Top picks: Sweet potatoes, dandelion/chicory, asparagus, carrots, pumpkin, kale, winter squash, beet greens, watercress and Swiss chard.
C notes
Why take a pill when you can get your C from vegetables? This mighty vitamin increases resistance to infection, maintains healthy gums and, for those pirates out there, protects against scurvy. Besides, C helps control jittery nerves and manage stress — something even kids aren’t immune to. Another bonus: Vitamin C helps kids absorb iron.
Top picks: Sweet bell peppers (red, yellow, orange and green), kale, broccoli, broccoflower, cauliflower, parsley, peas, red cabbage, Brussels sprouts, tomatoes, bok choy. Pssst…even potatoes and salsa are sources of C.
Fabulous folate
More commonly known among the maternity set as folic acid (the synthetic form found in supplements and fortified foods), folate is essential for proper growth and development. Moreover, it helps produce red blood cells that carry oxygen to the brain. The more oxidized a brain, the better it learns!

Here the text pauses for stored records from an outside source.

(** * Asynchronous coordination primitives of the editor core

    A shallow embedding of [vs/base/common/async.ts] (createCancelablePromise,
    Throttler, Delayer, first, IdleValue, Promises.settled), of
    [vs/base/common/lazy.ts] (Lazy) and of the single-flight request cache of
    [OutlineModel.create] / [OutlineModel._create], over a small model of the
    JavaScript job queue: a heap of promises with their reactions, the
    microtask queue, armed timers and cancellation sources.  Closures of the
    source are defunctionalised: every arrow function becomes a constructor
    that carries the variables it captures, and one [call] function per module
    gives its body. *)

From stdpp Require Import gmap strings list fin_maps pretty.

Local Open Scope nat_scope.

(** ** Values *)

#[warnings="-register-all"]
Inductive val : Type :=
  | VUndefined
  | VNull
  | VBool (b : bool)
  | VNum (n : Z)
  | VStr (s : string)
  | VObj (r : nat)          (* an object, known by its reference: Error instances, models *)
  | VError (name : string)  (* an error made by the platform, known by its name *)
  | VPromise (p : nat)
  | VArr (vs : list val).

(** ToBoolean.  Objects, errors, promises and arrays are truthy. *)
Definition truthy (v : val) : bool :=
  match v with
  | VUndefined | VNull => false
  | VBool b => b
  | VNum n => negb (n =? 0)%Z
  | VStr s => match s with EmptyString => false | _ => true end
  | VObj _ | VError _ | VPromise _ | VArr _ => true
  end.

(** [typeof v === 'undefined'] *)
Definition is_undefined (v : val) : bool :=
  match v with
  | VUndefined => true
  | _ => false
  end.

(** The promise that a value is, if it is one. *)
Definition as_promise (v : val) : option nat :=
  match v with
  | VPromise p => Some p
  | _ => None
  end.

(** A promise is never fulfilled with a promise: [resolve] follows it. *)
Definition is_promise (v : val) : bool :=
  match as_promise v with
  | Some _ => true
  | None => false
  end.

(** [canceled()] of [vs/base/common/errors]: the distinguished error. *)
Definition canceled : val := VError "Canceled".

(** How a call ends: [return v] or [throw e]. *)
Inductive completion : Type :=
  | Normal (v : val)
  | Throw (e : val).

(** How a promise settles. *)
Inductive outcome : Type :=
  | Fulfil (v : val)
  | Fail (e : val).

(** ** The runtime: promises, jobs, timers, cancellation sources *)

Section Runtime.
Context {clo ust : Type}.

  (** Callable values: the resolving functions of a promise, the element
      function of [Promise.all], [source.cancel] bound to its source, and the
      closures [clo] of the program. *)
Inductive fn : Type :=
    | FResolve (p : nat)
    | FReject (p : nat)
    | FAdoptFulfil (p : nat)
    | FAdoptReject (p : nat)
    | FAllElement (a i : nat)
    | FCancel (src : nat)
    | FClo (c : clo).

Record reaction : Type := Reaction {
    on_fulfilled : option fn;
    on_rejected : option fn;
    derived : option nat
  }.

  (** [Pending locked rs]: [locked] is the alreadyResolved flag of the
      promise's resolving functions (set when it was resolved with another
      promise and now follows it). *)
Inductive pstate : Type :=
    | Pending (locked : bool) (rs : list reaction)
    | Fulfilled (v : val)
    | Rejected (e : val).

Inductive job : Type :=
    | ReactionJob (h : option fn) (rejected : bool) (arg : val) (d : option nat)
    | ThenableJob (p q : nat).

Top picks: Romaine, Boston, bibb and butterhead lettuce, spinach, green peas, asparagus, dandelion, avocado, fresh fava beans, Brussels sprouts, corn and beets. Chinese food lovers take note: Mung bean sprouts and yard-long beans are high in folate too.
Pumping iron
Blood relies on iron, yet it’s the most common nutrient deficiency among children. Periods of rapid growth — such as infancy and adolescence — call out for iron. Vegetables contain iron, but sadly, it’s not as easily absorbed by the body as “heme” iron, or iron found in meat. The trick is to team up veggies high in C on the same plate as iron-rich foods to boost the odds.
Top picks: Believe it or not, a large baked potato with skin has more iron than a small hamburger patty. Absorb it better with salsa on top. Other sources include Swiss chard, lima beans, avocado, green peas, pumpkin, sweet potato, beets and artichokes.
Fibre fix
Fibre keeps a kid’s plumbing clog-free. Plus, fibre makes kids feel full, helping them manage a healthy weight.
Top picks: Green peas, carrots, sweet corn, broccoli, sweet potato, potato (especially the skin), beans, spinach, beet greens, Swiss chard.